Data excerpts
────────
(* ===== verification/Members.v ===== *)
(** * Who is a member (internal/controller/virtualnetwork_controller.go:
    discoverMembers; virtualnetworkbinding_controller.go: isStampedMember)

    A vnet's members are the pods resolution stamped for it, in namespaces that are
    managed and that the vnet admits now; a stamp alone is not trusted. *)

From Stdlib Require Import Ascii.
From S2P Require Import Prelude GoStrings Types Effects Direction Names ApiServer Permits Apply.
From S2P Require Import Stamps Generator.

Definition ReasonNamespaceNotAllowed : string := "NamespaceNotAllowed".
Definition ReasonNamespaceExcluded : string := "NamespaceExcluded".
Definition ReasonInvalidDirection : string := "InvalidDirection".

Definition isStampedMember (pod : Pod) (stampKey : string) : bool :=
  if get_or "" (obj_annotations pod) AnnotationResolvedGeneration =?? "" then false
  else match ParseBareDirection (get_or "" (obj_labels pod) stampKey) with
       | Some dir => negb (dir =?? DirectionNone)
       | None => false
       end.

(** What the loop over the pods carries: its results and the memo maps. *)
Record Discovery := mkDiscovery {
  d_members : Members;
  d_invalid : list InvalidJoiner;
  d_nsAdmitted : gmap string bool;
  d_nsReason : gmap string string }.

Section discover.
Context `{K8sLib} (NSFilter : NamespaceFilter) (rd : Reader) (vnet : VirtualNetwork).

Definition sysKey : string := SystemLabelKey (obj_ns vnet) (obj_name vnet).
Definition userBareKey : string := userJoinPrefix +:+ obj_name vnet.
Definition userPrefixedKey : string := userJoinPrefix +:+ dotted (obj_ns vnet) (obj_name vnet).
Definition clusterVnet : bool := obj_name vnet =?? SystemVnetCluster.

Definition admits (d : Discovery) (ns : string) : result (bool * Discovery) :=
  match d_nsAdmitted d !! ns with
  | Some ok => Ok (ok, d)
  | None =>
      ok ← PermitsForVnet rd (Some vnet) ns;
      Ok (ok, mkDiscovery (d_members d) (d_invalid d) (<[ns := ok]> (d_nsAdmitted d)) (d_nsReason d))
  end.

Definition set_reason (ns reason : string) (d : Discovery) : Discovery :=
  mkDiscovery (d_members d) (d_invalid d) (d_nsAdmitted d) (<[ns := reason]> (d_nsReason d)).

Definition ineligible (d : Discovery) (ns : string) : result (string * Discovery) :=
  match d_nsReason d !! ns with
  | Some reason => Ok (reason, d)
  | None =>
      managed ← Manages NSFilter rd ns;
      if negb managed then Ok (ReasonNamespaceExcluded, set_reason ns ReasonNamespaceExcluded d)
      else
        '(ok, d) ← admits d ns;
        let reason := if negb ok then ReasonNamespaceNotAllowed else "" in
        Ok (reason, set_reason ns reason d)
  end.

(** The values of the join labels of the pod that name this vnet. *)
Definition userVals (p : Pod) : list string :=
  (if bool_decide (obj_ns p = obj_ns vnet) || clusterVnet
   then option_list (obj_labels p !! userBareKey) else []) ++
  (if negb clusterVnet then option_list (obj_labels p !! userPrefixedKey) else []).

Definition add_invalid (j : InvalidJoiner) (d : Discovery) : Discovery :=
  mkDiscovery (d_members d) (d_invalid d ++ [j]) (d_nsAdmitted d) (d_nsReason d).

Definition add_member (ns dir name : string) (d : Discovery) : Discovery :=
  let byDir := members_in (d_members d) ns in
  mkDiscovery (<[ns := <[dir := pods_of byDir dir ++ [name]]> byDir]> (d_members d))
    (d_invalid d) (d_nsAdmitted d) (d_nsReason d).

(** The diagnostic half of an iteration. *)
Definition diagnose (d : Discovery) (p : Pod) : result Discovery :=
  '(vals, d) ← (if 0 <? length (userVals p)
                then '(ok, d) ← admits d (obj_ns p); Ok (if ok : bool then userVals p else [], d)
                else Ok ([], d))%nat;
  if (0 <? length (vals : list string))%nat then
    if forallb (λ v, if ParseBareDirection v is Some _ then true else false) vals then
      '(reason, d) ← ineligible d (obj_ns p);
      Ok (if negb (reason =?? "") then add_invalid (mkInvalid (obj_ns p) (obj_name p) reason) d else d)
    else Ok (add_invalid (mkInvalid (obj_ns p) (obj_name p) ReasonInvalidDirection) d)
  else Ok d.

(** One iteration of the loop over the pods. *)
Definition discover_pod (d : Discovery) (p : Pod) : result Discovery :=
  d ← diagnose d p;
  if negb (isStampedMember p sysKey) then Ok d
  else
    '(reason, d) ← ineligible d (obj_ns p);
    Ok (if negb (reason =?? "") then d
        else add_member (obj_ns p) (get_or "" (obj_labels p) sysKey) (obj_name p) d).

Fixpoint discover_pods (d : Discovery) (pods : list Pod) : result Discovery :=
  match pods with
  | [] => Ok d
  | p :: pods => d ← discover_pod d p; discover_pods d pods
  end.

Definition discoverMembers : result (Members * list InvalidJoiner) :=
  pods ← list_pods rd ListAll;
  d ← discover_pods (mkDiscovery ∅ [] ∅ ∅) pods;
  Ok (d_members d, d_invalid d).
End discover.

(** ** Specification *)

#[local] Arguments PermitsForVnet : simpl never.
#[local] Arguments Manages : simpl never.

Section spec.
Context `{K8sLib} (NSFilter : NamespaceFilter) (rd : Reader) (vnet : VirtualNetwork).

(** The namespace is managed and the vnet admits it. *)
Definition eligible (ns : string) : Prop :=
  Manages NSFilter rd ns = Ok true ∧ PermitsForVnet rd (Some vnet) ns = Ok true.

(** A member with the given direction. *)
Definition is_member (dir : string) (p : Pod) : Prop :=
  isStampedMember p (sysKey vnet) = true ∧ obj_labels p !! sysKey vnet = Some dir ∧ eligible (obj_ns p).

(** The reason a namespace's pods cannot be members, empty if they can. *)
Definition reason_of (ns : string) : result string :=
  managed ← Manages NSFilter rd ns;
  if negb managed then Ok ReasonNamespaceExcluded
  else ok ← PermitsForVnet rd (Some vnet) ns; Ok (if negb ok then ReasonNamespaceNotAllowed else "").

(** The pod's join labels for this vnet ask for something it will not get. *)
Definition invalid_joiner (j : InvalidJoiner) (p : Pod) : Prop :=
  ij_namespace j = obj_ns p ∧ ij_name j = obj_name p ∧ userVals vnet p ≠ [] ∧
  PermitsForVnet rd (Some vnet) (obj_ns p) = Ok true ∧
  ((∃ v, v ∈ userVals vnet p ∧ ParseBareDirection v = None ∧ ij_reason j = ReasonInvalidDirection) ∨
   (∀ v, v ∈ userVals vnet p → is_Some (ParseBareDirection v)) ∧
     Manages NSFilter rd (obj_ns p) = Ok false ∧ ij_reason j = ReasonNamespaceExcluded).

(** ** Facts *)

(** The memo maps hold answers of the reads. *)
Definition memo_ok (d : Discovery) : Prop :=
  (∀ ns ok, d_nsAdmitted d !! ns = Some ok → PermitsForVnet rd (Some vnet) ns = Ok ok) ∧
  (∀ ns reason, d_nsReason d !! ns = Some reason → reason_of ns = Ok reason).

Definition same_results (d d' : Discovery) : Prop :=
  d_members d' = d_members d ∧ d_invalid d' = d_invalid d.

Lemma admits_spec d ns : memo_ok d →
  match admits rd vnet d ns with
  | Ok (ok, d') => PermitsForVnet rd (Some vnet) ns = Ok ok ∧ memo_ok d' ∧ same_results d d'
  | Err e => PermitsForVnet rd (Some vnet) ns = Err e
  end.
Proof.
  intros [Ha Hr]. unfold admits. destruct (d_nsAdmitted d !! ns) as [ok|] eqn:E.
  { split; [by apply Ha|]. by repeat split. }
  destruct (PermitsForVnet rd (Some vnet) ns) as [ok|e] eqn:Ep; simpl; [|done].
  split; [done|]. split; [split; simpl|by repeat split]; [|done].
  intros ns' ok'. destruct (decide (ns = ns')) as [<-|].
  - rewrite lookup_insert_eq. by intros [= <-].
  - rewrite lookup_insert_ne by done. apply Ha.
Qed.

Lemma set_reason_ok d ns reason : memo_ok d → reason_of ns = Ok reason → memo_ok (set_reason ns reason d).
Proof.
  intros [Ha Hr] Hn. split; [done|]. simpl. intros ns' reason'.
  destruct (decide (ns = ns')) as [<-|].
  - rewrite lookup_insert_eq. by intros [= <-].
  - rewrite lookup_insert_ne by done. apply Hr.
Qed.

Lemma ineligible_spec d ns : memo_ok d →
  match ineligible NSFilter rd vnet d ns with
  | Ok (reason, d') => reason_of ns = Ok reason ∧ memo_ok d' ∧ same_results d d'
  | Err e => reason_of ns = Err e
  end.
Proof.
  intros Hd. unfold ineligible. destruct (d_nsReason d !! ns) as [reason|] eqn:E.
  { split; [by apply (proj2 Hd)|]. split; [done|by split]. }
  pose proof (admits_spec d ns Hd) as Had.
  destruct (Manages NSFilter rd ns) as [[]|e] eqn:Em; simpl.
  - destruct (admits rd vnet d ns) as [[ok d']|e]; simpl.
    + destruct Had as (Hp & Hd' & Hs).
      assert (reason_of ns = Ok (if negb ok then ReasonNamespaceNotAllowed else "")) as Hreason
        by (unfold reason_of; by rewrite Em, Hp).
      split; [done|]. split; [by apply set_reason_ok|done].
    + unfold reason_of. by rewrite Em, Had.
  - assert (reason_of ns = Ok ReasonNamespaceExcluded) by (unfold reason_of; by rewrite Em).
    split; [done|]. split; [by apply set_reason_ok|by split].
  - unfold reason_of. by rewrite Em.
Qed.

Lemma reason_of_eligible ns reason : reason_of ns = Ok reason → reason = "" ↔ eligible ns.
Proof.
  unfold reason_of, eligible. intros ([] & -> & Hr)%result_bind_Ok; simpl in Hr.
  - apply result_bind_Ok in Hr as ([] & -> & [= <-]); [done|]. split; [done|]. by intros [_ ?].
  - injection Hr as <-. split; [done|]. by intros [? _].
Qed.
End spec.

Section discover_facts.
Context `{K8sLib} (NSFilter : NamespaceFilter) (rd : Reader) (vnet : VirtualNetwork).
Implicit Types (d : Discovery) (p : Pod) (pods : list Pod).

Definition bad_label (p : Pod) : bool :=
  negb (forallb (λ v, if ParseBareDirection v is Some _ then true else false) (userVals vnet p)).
────────
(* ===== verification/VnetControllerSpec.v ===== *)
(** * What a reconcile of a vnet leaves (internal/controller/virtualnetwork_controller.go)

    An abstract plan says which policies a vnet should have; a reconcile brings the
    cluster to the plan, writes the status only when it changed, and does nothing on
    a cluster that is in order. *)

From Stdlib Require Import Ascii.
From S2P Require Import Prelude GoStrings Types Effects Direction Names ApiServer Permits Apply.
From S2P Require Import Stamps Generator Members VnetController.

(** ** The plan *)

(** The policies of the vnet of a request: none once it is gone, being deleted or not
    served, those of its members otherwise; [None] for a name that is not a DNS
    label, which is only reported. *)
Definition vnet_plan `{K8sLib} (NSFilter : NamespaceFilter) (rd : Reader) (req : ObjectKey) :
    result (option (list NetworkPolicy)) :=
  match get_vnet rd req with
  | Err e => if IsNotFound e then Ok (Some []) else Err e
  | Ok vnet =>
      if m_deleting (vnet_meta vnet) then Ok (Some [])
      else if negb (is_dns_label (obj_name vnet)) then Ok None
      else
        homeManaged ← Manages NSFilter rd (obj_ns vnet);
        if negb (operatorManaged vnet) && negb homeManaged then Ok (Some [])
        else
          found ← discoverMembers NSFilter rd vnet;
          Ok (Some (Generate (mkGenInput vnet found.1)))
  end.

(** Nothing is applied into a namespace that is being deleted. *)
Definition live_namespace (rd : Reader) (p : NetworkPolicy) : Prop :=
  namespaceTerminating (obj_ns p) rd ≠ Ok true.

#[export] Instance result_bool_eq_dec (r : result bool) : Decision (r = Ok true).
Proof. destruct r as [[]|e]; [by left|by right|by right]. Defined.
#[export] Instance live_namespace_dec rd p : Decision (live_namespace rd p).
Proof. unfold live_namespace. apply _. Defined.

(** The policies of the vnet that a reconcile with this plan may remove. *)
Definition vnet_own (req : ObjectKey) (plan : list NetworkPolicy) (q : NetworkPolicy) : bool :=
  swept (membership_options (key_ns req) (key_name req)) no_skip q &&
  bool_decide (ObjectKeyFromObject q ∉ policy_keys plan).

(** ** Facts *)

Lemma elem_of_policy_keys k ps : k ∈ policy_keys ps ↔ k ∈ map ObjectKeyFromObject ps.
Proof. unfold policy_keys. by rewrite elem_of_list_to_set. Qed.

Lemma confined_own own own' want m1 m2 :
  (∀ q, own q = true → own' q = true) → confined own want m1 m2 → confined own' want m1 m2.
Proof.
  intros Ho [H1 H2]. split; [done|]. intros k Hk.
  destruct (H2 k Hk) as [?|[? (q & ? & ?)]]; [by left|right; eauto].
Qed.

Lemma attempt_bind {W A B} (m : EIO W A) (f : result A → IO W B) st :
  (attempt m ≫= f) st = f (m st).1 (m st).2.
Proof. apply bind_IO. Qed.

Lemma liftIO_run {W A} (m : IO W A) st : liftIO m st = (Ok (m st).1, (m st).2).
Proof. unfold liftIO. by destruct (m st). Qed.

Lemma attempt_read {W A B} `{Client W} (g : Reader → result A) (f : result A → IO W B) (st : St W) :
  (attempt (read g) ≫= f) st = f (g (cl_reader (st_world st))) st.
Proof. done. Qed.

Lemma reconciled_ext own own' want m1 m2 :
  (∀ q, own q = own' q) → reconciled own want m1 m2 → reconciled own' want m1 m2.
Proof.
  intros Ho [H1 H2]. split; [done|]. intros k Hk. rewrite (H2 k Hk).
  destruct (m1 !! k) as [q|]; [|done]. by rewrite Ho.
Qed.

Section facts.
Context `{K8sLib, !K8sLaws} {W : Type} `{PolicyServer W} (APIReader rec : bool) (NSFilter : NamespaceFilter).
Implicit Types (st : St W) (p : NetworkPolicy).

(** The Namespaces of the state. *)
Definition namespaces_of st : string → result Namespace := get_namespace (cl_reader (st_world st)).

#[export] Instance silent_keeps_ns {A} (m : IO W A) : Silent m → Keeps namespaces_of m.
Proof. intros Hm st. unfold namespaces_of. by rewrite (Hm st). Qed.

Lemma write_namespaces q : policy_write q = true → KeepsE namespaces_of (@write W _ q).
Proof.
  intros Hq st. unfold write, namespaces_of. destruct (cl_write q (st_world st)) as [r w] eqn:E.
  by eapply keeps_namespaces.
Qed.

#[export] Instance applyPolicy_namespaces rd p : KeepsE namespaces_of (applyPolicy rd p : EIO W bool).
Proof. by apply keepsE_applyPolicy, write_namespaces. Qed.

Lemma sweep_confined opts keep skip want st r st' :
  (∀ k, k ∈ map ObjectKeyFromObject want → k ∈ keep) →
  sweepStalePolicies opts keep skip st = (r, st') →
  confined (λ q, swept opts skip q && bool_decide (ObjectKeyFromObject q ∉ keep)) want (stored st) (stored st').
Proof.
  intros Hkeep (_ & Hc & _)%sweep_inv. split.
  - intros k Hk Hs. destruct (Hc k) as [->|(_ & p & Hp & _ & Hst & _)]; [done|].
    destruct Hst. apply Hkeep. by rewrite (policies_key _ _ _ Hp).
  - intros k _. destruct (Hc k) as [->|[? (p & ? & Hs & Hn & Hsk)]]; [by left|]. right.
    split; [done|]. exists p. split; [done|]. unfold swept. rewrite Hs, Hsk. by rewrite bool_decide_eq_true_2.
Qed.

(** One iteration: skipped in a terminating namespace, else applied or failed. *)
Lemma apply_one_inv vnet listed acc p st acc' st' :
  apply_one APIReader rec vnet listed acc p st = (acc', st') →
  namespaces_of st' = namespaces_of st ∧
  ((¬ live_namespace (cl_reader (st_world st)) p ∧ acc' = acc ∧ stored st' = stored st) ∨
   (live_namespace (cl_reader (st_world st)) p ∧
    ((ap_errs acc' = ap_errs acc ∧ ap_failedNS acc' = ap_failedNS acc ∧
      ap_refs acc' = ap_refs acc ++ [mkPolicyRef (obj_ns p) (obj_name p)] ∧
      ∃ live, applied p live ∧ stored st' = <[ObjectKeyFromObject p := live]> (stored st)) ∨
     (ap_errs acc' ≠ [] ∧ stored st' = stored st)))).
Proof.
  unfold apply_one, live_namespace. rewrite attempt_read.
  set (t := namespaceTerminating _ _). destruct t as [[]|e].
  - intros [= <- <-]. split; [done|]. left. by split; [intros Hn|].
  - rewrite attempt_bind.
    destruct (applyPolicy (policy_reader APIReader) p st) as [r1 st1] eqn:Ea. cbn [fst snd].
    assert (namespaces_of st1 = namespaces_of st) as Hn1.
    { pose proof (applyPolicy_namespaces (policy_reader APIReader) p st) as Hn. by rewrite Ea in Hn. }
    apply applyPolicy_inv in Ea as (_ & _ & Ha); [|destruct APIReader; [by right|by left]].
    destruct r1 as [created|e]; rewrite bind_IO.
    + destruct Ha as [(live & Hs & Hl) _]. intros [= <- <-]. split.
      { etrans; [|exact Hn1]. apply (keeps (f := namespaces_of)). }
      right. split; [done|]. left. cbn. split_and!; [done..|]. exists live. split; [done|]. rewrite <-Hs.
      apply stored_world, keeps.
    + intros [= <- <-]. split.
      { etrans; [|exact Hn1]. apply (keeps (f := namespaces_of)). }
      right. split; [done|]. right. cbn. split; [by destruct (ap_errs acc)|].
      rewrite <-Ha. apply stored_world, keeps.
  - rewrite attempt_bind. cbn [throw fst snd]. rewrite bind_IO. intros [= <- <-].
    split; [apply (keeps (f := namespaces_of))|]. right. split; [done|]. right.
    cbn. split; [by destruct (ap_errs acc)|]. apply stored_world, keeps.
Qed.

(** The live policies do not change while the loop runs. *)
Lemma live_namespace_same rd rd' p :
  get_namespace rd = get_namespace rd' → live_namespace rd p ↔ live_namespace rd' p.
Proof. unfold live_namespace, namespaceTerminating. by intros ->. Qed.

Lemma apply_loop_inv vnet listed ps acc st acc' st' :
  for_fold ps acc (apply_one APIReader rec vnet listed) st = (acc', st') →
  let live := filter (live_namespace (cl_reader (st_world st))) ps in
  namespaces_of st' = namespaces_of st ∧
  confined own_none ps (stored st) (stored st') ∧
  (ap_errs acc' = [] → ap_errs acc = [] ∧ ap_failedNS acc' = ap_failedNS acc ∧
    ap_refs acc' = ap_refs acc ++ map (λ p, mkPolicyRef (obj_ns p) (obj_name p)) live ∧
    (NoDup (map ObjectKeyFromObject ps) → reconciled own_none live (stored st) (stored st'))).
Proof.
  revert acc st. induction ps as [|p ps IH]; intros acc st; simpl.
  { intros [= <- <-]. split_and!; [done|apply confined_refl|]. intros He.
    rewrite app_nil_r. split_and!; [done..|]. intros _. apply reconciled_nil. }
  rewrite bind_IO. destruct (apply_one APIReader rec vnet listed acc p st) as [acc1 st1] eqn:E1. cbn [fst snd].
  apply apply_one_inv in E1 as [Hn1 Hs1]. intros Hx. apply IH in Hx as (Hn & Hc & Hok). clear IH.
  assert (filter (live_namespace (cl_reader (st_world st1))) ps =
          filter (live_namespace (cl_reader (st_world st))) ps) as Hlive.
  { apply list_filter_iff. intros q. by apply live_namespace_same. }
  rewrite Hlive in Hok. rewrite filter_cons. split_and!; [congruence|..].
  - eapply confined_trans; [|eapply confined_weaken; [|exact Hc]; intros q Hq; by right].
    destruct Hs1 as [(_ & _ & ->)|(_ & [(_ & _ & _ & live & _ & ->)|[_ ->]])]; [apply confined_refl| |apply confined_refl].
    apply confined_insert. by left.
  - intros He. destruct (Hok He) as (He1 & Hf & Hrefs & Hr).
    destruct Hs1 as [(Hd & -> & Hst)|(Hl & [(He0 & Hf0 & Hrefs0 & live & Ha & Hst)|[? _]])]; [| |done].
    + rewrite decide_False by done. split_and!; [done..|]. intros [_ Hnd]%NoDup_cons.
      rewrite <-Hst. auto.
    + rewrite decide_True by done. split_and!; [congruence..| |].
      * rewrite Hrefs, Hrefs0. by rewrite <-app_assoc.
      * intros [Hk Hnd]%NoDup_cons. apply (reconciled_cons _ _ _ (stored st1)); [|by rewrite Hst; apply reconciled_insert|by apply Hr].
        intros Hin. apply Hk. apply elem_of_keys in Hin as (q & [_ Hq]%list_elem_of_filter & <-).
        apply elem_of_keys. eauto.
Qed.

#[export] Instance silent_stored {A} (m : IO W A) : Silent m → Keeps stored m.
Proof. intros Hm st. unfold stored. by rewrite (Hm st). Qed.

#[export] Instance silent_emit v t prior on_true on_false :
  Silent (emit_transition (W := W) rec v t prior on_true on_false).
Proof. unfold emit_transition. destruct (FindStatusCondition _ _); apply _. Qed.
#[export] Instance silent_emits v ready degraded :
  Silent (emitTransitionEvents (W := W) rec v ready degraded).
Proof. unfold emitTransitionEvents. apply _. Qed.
────────
PROBLEM » Using the records above, copy word for word the line with "Definition add_invalid (j", the line with "Fixpoint discover_pods (d", and every line between them.

PROBLEM SOLUTION »
Definition add_invalid (j : InvalidJoiner) (d : Discovery) : Discovery :=
  mkDiscovery (d_members d) (d_invalid d ++ [j]) (d_nsAdmitted d) (d_nsReason d).

Definition add_member (ns dir name : string) (d : Discovery) : Discovery :=
  let byDir := members_in (d_members d) ns in
  mkDiscovery (<[ns := <[dir := pods_of byDir dir ++ [name]]> byDir]> (d_members d))
    (d_invalid d) (d_nsAdmitted d) (d_nsReason d).

(** The diagnostic half of an iteration. *)
Definition diagnose (d : Discovery) (p : Pod) : result Discovery :=
  '(vals, d) ← (if 0 <? length (userVals p)
                then '(ok, d) ← admits d (obj_ns p); Ok (if ok : bool then userVals p else [], d)
                else Ok ([], d))%nat;
  if (0 <? length (vals : list string))%nat then
    if forallb (λ v, if ParseBareDirection v is Some _ then true else false) vals then
      '(reason, d) ← ineligible d (obj_ns p);
      Ok (if negb (reason =?? "") then add_invalid (mkInvalid (obj_ns p) (obj_name p) reason) d else d)
    else Ok (add_invalid (mkInvalid (obj_ns p) (obj_name p) ReasonInvalidDirection) d)
  else Ok d.

(** One iteration of the loop over the pods. *)
Definition discover_pod (d : Discovery) (p : Pod) : result Discovery :=
  d ← diagnose d p;
  if negb (isStampedMember p sysKey) then Ok d
  else
    '(reason, d) ← ineligible d (obj_ns p);
    Ok (if negb (reason =?? "") then d
        else add_member (obj_ns p) (get_or "" (obj_labels p) sysKey) (obj_name p) d).

Fixpoint discover_pods (d : Discovery) (pods : list Pod) : result Discovery :=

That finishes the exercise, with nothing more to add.